A single stretch of the material below is to be transcribed exactly, starting at the line with "Some versionMap =>" and ending after the line with "Fixpoint latest_entry (l".

[[ DATA TO USE open ]]

(** The resources of other types keep all their rows. *)
Lemma purged_common_at d id v :
  db_wf d -> single_type rt rep d ->
  (exists res, res ∈ tb_resources (purged rt rep d) /\ rw_ID res = id) ->
  common_at (purged rt rep d) id v <-> common_at d id v.
Proof.
  intros Hwf Hst (res & Hres & Hid). apply elem_of_kept in Hres as [Hres Hty].
  simpl in Hty. apply bool_decide_eq_false in Hty. unfold common_at. simpl.
  split; intros (c & Hc & Hci & Hcv); exists c; split_and!; try done.
  - by apply elem_of_kept in Hc as [? _].
  - apply elem_of_kept. split; [done|]. apply bool_decide_eq_false. intros Hrep. apply Hty.
    apply (st_common _ _ _ Hst c res Hc Hres); [congruence|done].
Qed.

Lemma common_parent_kept d c :
  db_wf d -> single_type rt rep d -> c ∈ tb_common_representations (purged rt rep d) ->
  exists res, res ∈ tb_resources (purged rt rep d) /\ rw_ID res = cw_ResourceId c.
Proof.
  intros Hwf Hst [Hc Hm]%elem_of_kept. simpl in Hm. apply bool_decide_eq_false in Hm.
  destruct (wf_common_parent _ Hwf c Hc) as (res & Hres & Hid). exists res. split; [|done].
  apply elem_of_kept. split; [done|]. apply bool_decide_eq_false. intros Hty. apply Hm.
  by apply (st_common _ _ _ Hst c res).
Qed.

(** What the job leaves is well formed. *)
Lemma purged_wf d : db_wf d -> single_type rt rep d -> db_wf (purged rt rep d).
Proof.
  intros Hwf Hst. pose proof Hwf as [Hid Hrr Hkey Hres Hpar Hran Hrepr _ Hcran Hdata Hck Hcont Hver].
  split; simpl.
  - eapply sublist_NoDup; [exact Hid|]. apply fmap_sublist, sublist_List_filter.
  - by apply distinct_kept.
  - by apply distinct_kept.
  - by apply distinct_kept.
  - intros r [Hr Hm]%elem_of_kept. destruct (Hpar r Hr) as (res & Hin & He). exists res.
    split; [|done]. apply elem_of_kept. split; [done|]. apply bool_decide_eq_false. intros Hty.
    rewrite (st_resource _ _ _ Hst r res Hr Hin He) in Hty.
    assert (rrw_ReporterType r = rep) by (by apply (st_reporter _ _ _ Hst)).
    by rewrite !bool_decide_eq_true_2 in Hm.
  - intros r [Hr _]%elem_of_kept. by apply Hran.
  - intros p [Hp Hin]%list_elem_of_filter. destruct (Hrepr p Hin) as (r & Hr & He & Hle).
    exists r. split_and!; [|done..]. apply elem_of_kept. split; [done|].
    destruct (ph_match (reporter_resources_phase rt rep) r) eqn:Em; [|exact Em].
    destruct Hp. rewrite <- He. apply list_elem_of_fmap_2, elem_of_matching. done.
  - intros c Hc. by apply common_parent_kept.
  - intros c [Hc _]%elem_of_kept. by apply Hcran.
  - intros c [Hc _]%elem_of_kept. by apply Hdata.
  - by apply distinct_kept.
  - intros id v w Hv Hw. pose proof Hv as (c & Hc & Hci & Hcv).
    destruct (common_parent_kept d c Hwf Hst Hc) as (res & Hr & He).
    assert (exists res, res ∈ tb_resources (purged rt rep d) /\ rw_ID res = id) as Hex
      by (exists res; split; [done|congruence]).
    rewrite purged_common_at in Hv |- * by done. eauto.
  - intros res v Hr Hv. assert (exists res', res' ∈ tb_resources (purged rt rep d) /\
      rw_ID res' = rw_ID res) as Hex by eauto.
    rewrite last_common_version_Some. setoid_rewrite purged_common_at; [|done..].
    apply last_common_version_Some, Hver; [by apply elem_of_kept in Hr as [? _]|done].
Qed.
(** Every entry is a configuration, a common schema or a reporter's schema. *)
Lemma preloaded_entry k v : preloaded !! k = Some v ->
  (exists x, k = "config:" +:+ x) \/
  (exists m s, k = "common:" +:+ m /\ (m, true) ∈ dirs /\ common_file m = Some s /\ v = JStr s) \/
  (exists m r s, k = m +:+ ":" +:+ r /\ (m, true) ∈ dirs /\ (r, true) ∈ reporter_dirs m /\
     reporter_file m r = Some s /\ v = JStr s).
Proof.
  intros Hk. destruct (HasPrefix k "config:") eqn:Hcfg; [left; by apply HasPrefix_split|].
  assert (schema_key k) as Hsk by (intros x ->; by rewrite HasPrefix_app in Hcfg).
  right. destruct (HasPrefix k "common:") eqn:Hcom.
  { left. apply HasPrefix_split in Hcom as [m ->]. rewrite preloaded_common_key in Hk.
    case_decide; [|done]. apply fmap_Some in Hk as (s & ? & ->). by exists m, s. }
  right. destruct (decide (List.Exists (fun d => d.2 = true /\ HasPrefix k (d.1 +:+ ":") = true) dirs))
    as [Hex|Hno].
  - apply List.Exists_exists in Hex as ([m b] & Hin%list_elem_of_In & Hb & Hp). simpl in *. subst b.
    apply HasPrefix_split in Hp as [r ->]. rewrite app_assoc_string in *.
    rewrite preloaded_reporter_key in Hk by done. case_decide; [|done].
    apply fmap_Some in Hk as (s & ? & ->). by exists m, r, s.
  - unfold preloaded in Hk. rewrite preloaded_other in Hk; [by rewrite lookup_empty in Hk|done..|].
    intros m Hm. split.
    + intros ->. by rewrite HasPrefix_app in Hcom.
    + intros r ->. apply Hno, List.Exists_exists. exists (m, true). split; [by apply list_elem_of_In|].
      by rewrite <- app_assoc_string, HasPrefix_app.
Qed.
(* ===== verification/FakeRepo.v ===== *)
(** The in-memory doubles of internal/data: fake_resource_repository.go, a second
    implementation of [ResourceRepository] that the tests of the use cases run on,
    and fake_transaction_manager.go.

    Every method runs under the mutex of the repository, so it is one step.  JSON
    values are immutable here; the order in which [range] visits a map is the
    class [GoRange].  The field [resources], which nothing reads, is left out. *)
From stdpp Require Import base tactics list strings gmap pretty.
From Stdlib Require Import ZArith Lia Ascii.
From S2P Require Import Prelude GoStrings Common ReporterResource Representations Resource.
From S2P Require Import Json DataModel Outbox Store.

Local Open Scope string_scope.

(** The order of a [range] over a map. *)
Class GoRange := {
  go_range : forall {K A : Type} `{Countable K}, gmap K A -> list (K * A);
  go_range_perm : forall {K A : Type} `{Countable K} (m : gmap K A),
    go_range m ≡ₚ map_to_list m;
}.

(** * The repository *)

Record storedResource := {
  st_resourceID : uuid;
  st_resourceType : string;
  st_commonVersion : option Z;
  st_commonData : JsonObject;
  st_consistencyToken : string;
  st_reporterResourceID : uuid;
  st_localResourceID : string;
  st_reporterType : string;
  st_reporterInstanceID : string;
  st_representationVersion : Z;
  st_generation : Z;
  st_tombstone : bool;
  st_createdAt : time;
  st_updatedAt : time;
}.

Record storedRepresentation := {
  sp_commonData : JsonObject;
  sp_commonVersion : Z;
}.

Record fakeResourceRepository := {
  fk_resourcesByPrimaryKey : gmap Z storedResource;
  fk_resourcesByCompositeKey : gmap string Z;
  fk_representationsByVersion : gmap string (gmap Z storedRepresentation);
  fk_processedTransactionIds : gset string;
  fk_maxCommonVersionByResourceID : gmap Z Z;
}.

Definition NewFakeResourceRepository : fakeResourceRepository :=
  {| fk_resourcesByPrimaryKey := ∅; fk_resourcesByCompositeKey := ∅;
     fk_representationsByVersion := ∅; fk_processedTransactionIds := ∅;
     fk_maxCommonVersionByResourceID := ∅ |}.

Definition fake_NextResourceId (e : env) : result ResourceId :=
  let! uuidV7 := env_resourceId e in NewResourceId uuidV7.

Definition fake_NextReporterResourceId (e : env) : result ReporterResourceId :=
  let! uuidV7 := env_reporterResourceId e in NewReporterResourceId uuidV7.

(** [%d] of a [uint]. *)
Definition fmt_uint (v : Z) : string := pretty (Z.to_N v).

Definition makeCompositeKey (localResourceID reporterType resourceType reporterInstanceID : string)
    (representationVersion generation : Z) : string :=
  localResourceID +:+ "|" +:+ reporterType +:+ "|" +:+ resourceType +:+ "|"
  +:+ reporterInstanceID +:+ "|" +:+ fmt_uint representationVersion +:+ "|"
  +:+ fmt_uint generation.

Definition makeHistoryKey (localResourceID reporterType resourceType reporterInstanceID : string)
    : string :=
  ToLower (localResourceID +:+ "|" +:+ reporterType +:+ "|" +:+ resourceType +:+ "|"
           +:+ reporterInstanceID).

(** A copy of the object and of the objects directly inside it. *)
Definition cloneJsonObject (src : JsonObject) : JsonObject :=
  match src with
  | None => None
  | Some m => Some ((fun v => match v with
                              | JObj nested => JObj ((fun e => (e.1, e.2)) <$> nested)
                              | v => v
                              end) <$> m)
  end.

Definition markTransactionIdAsProcessed (transactionId : string) (ids : gset string) : gset string :=
  if bool_decide (transactionId = "") then ids else {[transactionId]} ∪ ids.

(** The transaction id of a snapshot, if there is one and it is not empty. *)
Definition mark_opt (transactionId : option string) (ids : gset string) : gset string :=
  match transactionId with
  | Some t => if bool_decide (t = "") then ids else markTransactionIdAsProcessed t ids
  | None => ids
  end.

Definition track_max (id : uuid) (commonVersion : Z) (m : gmap Z Z) : gmap Z Z :=
  match m !! id with
  | None => <[id := commonVersion]> m
  | Some prev => if (prev <? commonVersion)%Z then <[id := commonVersion]> m else m
  end.

Definition stored_key (st : storedResource) : string :=
  makeCompositeKey (st_localResourceID st) (st_reporterType st) (st_resourceType st)
    (st_reporterInstanceID st) (st_representationVersion st) (st_generation st).

Definition fake_Save (now : time) (resource : Resource) (f : fakeResourceRepository)
    : result fakeResourceRepository :=
  let '(rs, rrs, rreps, creps) := Resource_Serialize now resource in
  let compositeKey :=
    makeCompositeKey (ks_LocalResourceID (rs_Key rrs)) (ks_ReporterType (rs_Key rrs))
      (ks_ResourceType (rs_Key rrs)) (ks_ReporterInstanceID (rs_Key rrs))
      (rs_RepresentationVersion rrs) (rs_Generation rrs) in
  let! byComposite :=
    match fk_resourcesByPrimaryKey f !! rs_ID rrs with
    | Some existingResource =>
        Ok (delete (stored_key existingResource) (fk_resourcesByCompositeKey f))
    | None =>
        match fk_resourcesByCompositeKey f !! compositeKey with
        | Some _ => Err (EMsg "duplicate key violation: reporter_resource_key_idx unique constraint failed")
        | None => Ok (fk_resourcesByCompositeKey f)
        end
    end in
  let '(commonData, commonVersion, maxCommon) :=
    match creps with
    | Some c => (creps_Data c, creps_Version c,
                 track_max (res_ID rs) (creps_Version c) (fk_maxCommonVersionByResourceID f))
    | None => (None, 0%Z, fk_maxCommonVersionByResourceID f)
    end in
  let stored :=
    {| st_resourceID := res_ID rs; st_resourceType := res_Type rs;
       st_commonVersion := res_CommonVersion rs; st_commonData := commonData;
       st_consistencyToken := res_ConsistencyToken rs; st_reporterResourceID := rs_ID rrs;
       st_localResourceID := ks_LocalResourceID (rs_Key rrs);
       st_reporterType := ks_ReporterType (rs_Key rrs);
       st_reporterInstanceID := ks_ReporterInstanceID (rs_Key rrs);
       st_representationVersion := rs_RepresentationVersion rrs;
       st_generation := rs_Generation rrs; st_tombstone := rs_Tombstone rrs;
       st_createdAt := rs_CreatedAt rrs; st_updatedAt := rs_UpdatedAt rrs |} in
  let historyKey := makeHistoryKey (st_localResourceID stored) (st_reporterType stored)
                      (st_resourceType stored) (st_reporterInstanceID stored) in
  let versions := default ∅ (fk_representationsByVersion f !! historyKey) in
  let entry := {| sp_commonData := cloneJsonObject (st_commonData stored);
                  sp_commonVersion := commonVersion |} in
  Ok {| fk_resourcesByPrimaryKey := <[rs_ID rrs := stored]> (fk_resourcesByPrimaryKey f);
        fk_resourcesByCompositeKey := <[compositeKey := rs_ID rrs]> byComposite;
        fk_representationsByVersion :=
          <[historyKey := <[st_representationVersion stored := entry]> versions]>
            (fk_representationsByVersion f);
        fk_processedTransactionIds :=
          mark_opt (creps_TransactionId <$> creps)
            (mark_opt (rreps_TransactionId <$> rreps) (fk_processedTransactionIds f));
        fk_maxCommonVersionByResourceID := maxCommon |}.

Section Find.
Context `{GoRange}.

(** The test on one stored resource; an empty reporter instance id matches any. *)
Definition fake_matches (key : ReporterResourceKey) (st : storedResource) : bool :=
  EqualFold (st_localResourceID st) (localResourceID key)
  && EqualFold (st_resourceType st) (resourceType key)
  && EqualFold (st_reporterType st) (reporterType (reporter key))
  && (bool_decide (reporterInstanceId (reporter key) = "")
      || EqualFold (st_reporterInstanceID st) (reporterInstanceId (reporter key))).

(** The scan, with [latestResource] so far. *)
Fixpoint scan (key : ReporterResourceKey) (l : list storedResource) (latest : option storedResource)
    : option storedResource :=
  match l with
  | [] => latest
  | stored :: l =>
      scan key l
        (if fake_matches key stored then
           match latest with
           | None => Some stored
           | Some lt =>
               if negb (st_tombstone stored) && st_tombstone lt then Some stored
               else if st_tombstone stored && negb (st_tombstone lt) then latest
               else if (st_representationVersion lt <? st_representationVersion stored)%Z
                       || ((st_representationVersion stored =? st_representationVersion lt)%Z
                           && (st_generation lt <? st_generation stored)%Z)
               then Some stored else latest
           end
         else latest)
  end.

Definition stored_snapshots (f : fakeResourceRepository) (st : storedResource)
    : ResourceSnapshot * ReporterResourceSnapshot :=
  ({| res_ID := st_resourceID st; res_Type := st_resourceType st;
      res_CommonVersion := st_commonVersion st;
      res_LastCommonVersion := fk_maxCommonVersionByResourceID f !! st_resourceID st;
      res_ConsistencyToken := st_consistencyToken st;
      res_CreatedAt := st_createdAt st; res_UpdatedAt := st_updatedAt st |},
   {| rs_ID := st_reporterResourceID st;
      rs_Key := {| ks_LocalResourceID := st_localResourceID st;
                   ks_ReporterType := st_reporterType st;
                   ks_ResourceType := st_resourceType st;
                   ks_ReporterInstanceID := st_reporterInstanceID st |};
      rs_ResourceID := st_resourceID st; rs_APIHref := ""; rs_ConsoleHref := None;
      rs_RepresentationVersion := st_representationVersion st;
      rs_Generation := st_generation st; rs_Tombstone := st_tombstone st;
      rs_CreatedAt := st_createdAt st; rs_UpdatedAt := st_updatedAt st |}).

Definition fake_FindResourceByKeys (f : fakeResourceRepository) (key : ReporterResourceKey)
    : result Resource :=
  match scan key ((go_range (fk_resourcesByPrimaryKey f)).*2) None with
  | Some latestResource =>
      let '(resourceSnapshot, reporterResourceSnapshot) := stored_snapshots f latestResource in
      match DeserializeResource (Some resourceSnapshot) [reporterResourceSnapshot] None None with
      | None => Err (EMsg "failed to deserialize resource")
      | Some resource => Ok resource
      end
  | None => Err (ESentinel ErrRecordNotFound)
  end.

Definition history_of (f : fakeResourceRepository) (key : ReporterResourceKey)
    : option (gmap Z storedRepresentation) :=
  fk_representationsByVersion f !!
    makeHistoryKey (localResourceID key) (reporterType (reporter key)) (resourceType key)
      (reporterInstanceId (reporter key)).

Definition entry_representations (entry : storedRepresentation) : result Representations :=
  NewRepresentations (cloneJsonObject (sp_commonData entry)) (Some (sp_commonVersion entry)) None None.

Definition entry_opt (entry : option storedRepresentation) : result (option Representations) :=
  match entry with
  | Some entry => let! r := entry_representations entry in Ok (Some r)
  | None => Ok None
  end.

Definition fake_FindCurrentAndPreviousVersionedRepresentations (f : fakeResourceRepository)
    (key : ReporterResourceKey) (currentVersion : option Version)
    (operationType : eventOperationType) : result (option Representations * option Representations) :=
  match currentVersion with
  | None => Ok (None, None)
  | Some cv =>
      match history_of f key with
      | None => Err (EMsg "no representations found for key")
      | Some versionMap =>
          let! current := entry_opt (versionMap !! cv) in
          let! previous := if (0 <? cv)%Z then entry_opt (versionMap !! (cv - 1)%Z) else Ok None in
          Ok (current, previous)
      end
  end.

(** The entry of the highest version. *)
Fixpoint latest_entry (l : list (Z * storedRepresentation))
    (latest : option (Z * storedRepresentation)) : option (Z * storedRepresentation) :=
  match l with
  | [] => latest
  | (version, entry) :: l =>
      latest_entry l
        (match latest with
         | None => Some (version, entry)
         | Some (maxVersion, _) => if (maxVersion <? version)%Z then Some (version, entry) else latest
         end)
  end.

Definition fake_FindLatestRepresentations (f : fakeResourceRepository) (key : ReporterResourceKey)
    : result Representations :=
  match latest_entry (go_range (default ∅ (history_of f key))) None with
  | None => Err (EMsg "no representations found for key")
  | Some (_, latest) => entry_representations latest
  end.

Definition fake_HasTransactionIdBeenProcessed (f : fakeResourceRepository)
    (transactionId : TransactionId) : result bool :=
  Ok (bool_decide (transactionId ∈ fk_processedTransactionIds f)).

#[export] Instance fakeRepository : ResourceRepository fakeResourceRepository := {|
  repo_NextResourceId := fake_NextResourceId;
  repo_NextReporterResourceId := fake_NextReporterResourceId;
  repo_Save e resource operationType txid f := fake_Save (env_now e) resource f;
  repo_FindResourceByKeys := fake_FindResourceByKeys;
  repo_FindCurrentAndPreviousVersionedRepresentations :=
    fake_FindCurrentAndPreviousVersionedRepresentations;
  repo_FindLatestRepresentations := fake_FindLatestRepresentations;
  repo_HasTransactionIdBeenProcessed := fake_HasTransactionIdBeenProcessed;
|}.
End Find.

(** * The transaction manager *)

Record fakeTransactionManager := {
  ft_shouldFailTransaction : bool;
  ft_shouldFailCommit : bool;
  ft_transactionCallCount : Z;
  ft_maxSerializationRetries : Z;
}.

Definition NewFakeTransactionManager (maxSerializationRetries : Z) : fakeTransactionManager :=
  {| ft_shouldFailTransaction := false; ft_shouldFailCommit := false;
     ft_transactionCallCount := 0; ft_maxSerializationRetries := maxSerializationRetries |}.

Definition SetShouldFailTransaction (shouldFail : bool) (ftm : fakeTransactionManager)
    : fakeTransactionManager :=
  {| ft_shouldFailTransaction := shouldFail; ft_shouldFailCommit := ft_shouldFailCommit ftm;
     ft_transactionCallCount := ft_transactionCallCount ftm;
     ft_maxSerializationRetries := ft_maxSerializationRetries ftm |}.

Definition SetShouldFailCommit (shouldFail : bool) (ftm : fakeTransactionManager)
    : fakeTransactionManager :=
  {| ft_shouldFailTransaction := ft_shouldFailTransaction ftm; ft_shouldFailCommit := shouldFail;
     ft_transactionCallCount := ft_transactionCallCount ftm;
     ft_maxSerializationRetries := ft_maxSerializationRetries ftm |}.

Definition GetTransactionCallCount (ftm : fakeTransactionManager) : Z := ft_transactionCallCount ftm.

Definition fake_Reset (ftm : fakeTransactionManager) : fakeTransactionManager :=
  {| ft_shouldFailTransaction := false; ft_shouldFailCommit := false;
     ft_transactionCallCount := 0; ft_maxSerializationRetries := ft_maxSerializationRetries ftm |}.

(** The function runs on the state itself: what it did before an error stays. *)
Definition fake_HandleSerializableTransaction {R} (txFunc : R -> R * option go_error)
    (ftm : fakeTransactionManager) (d : R) : fakeTransactionManager * R * option go_error :=
  let ftm' :=
    {| ft_shouldFailTransaction := ft_shouldFailTransaction ftm;
       ft_shouldFailCommit := ft_shouldFailCommit ftm;
       ft_transactionCallCount := (ft_transactionCallCount ftm + 1)%Z;
       ft_maxSerializationRetries := ft_maxSerializationRetries ftm |} in
  if ft_shouldFailTransaction ftm then (ftm', d, Some (EMsg "simulated transaction failure"))
  else
    match txFunc d with
    | (d, Some err) => (ftm', d, Some err)
    | (d, None) =>
        if ft_shouldFailCommit ftm then (ftm', d, Some (EMsg "simulated commit failure"))
        else (ftm', d, None)
    end.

[[ DATA TO USE closed ]]

▸ **ANSWER TO THIS EXERCISE**
      | Some versionMap =>
          let! current := entry_opt (versionMap !! cv) in
          let! previous := if (0 <? cv)%Z then entry_opt (versionMap !! (cv - 1)%Z) else Ok None in
          Ok (current, previous)
      end
  end.

(** The entry of the highest version. *)
Fixpoint latest_entry (l : list (Z * storedRepresentation))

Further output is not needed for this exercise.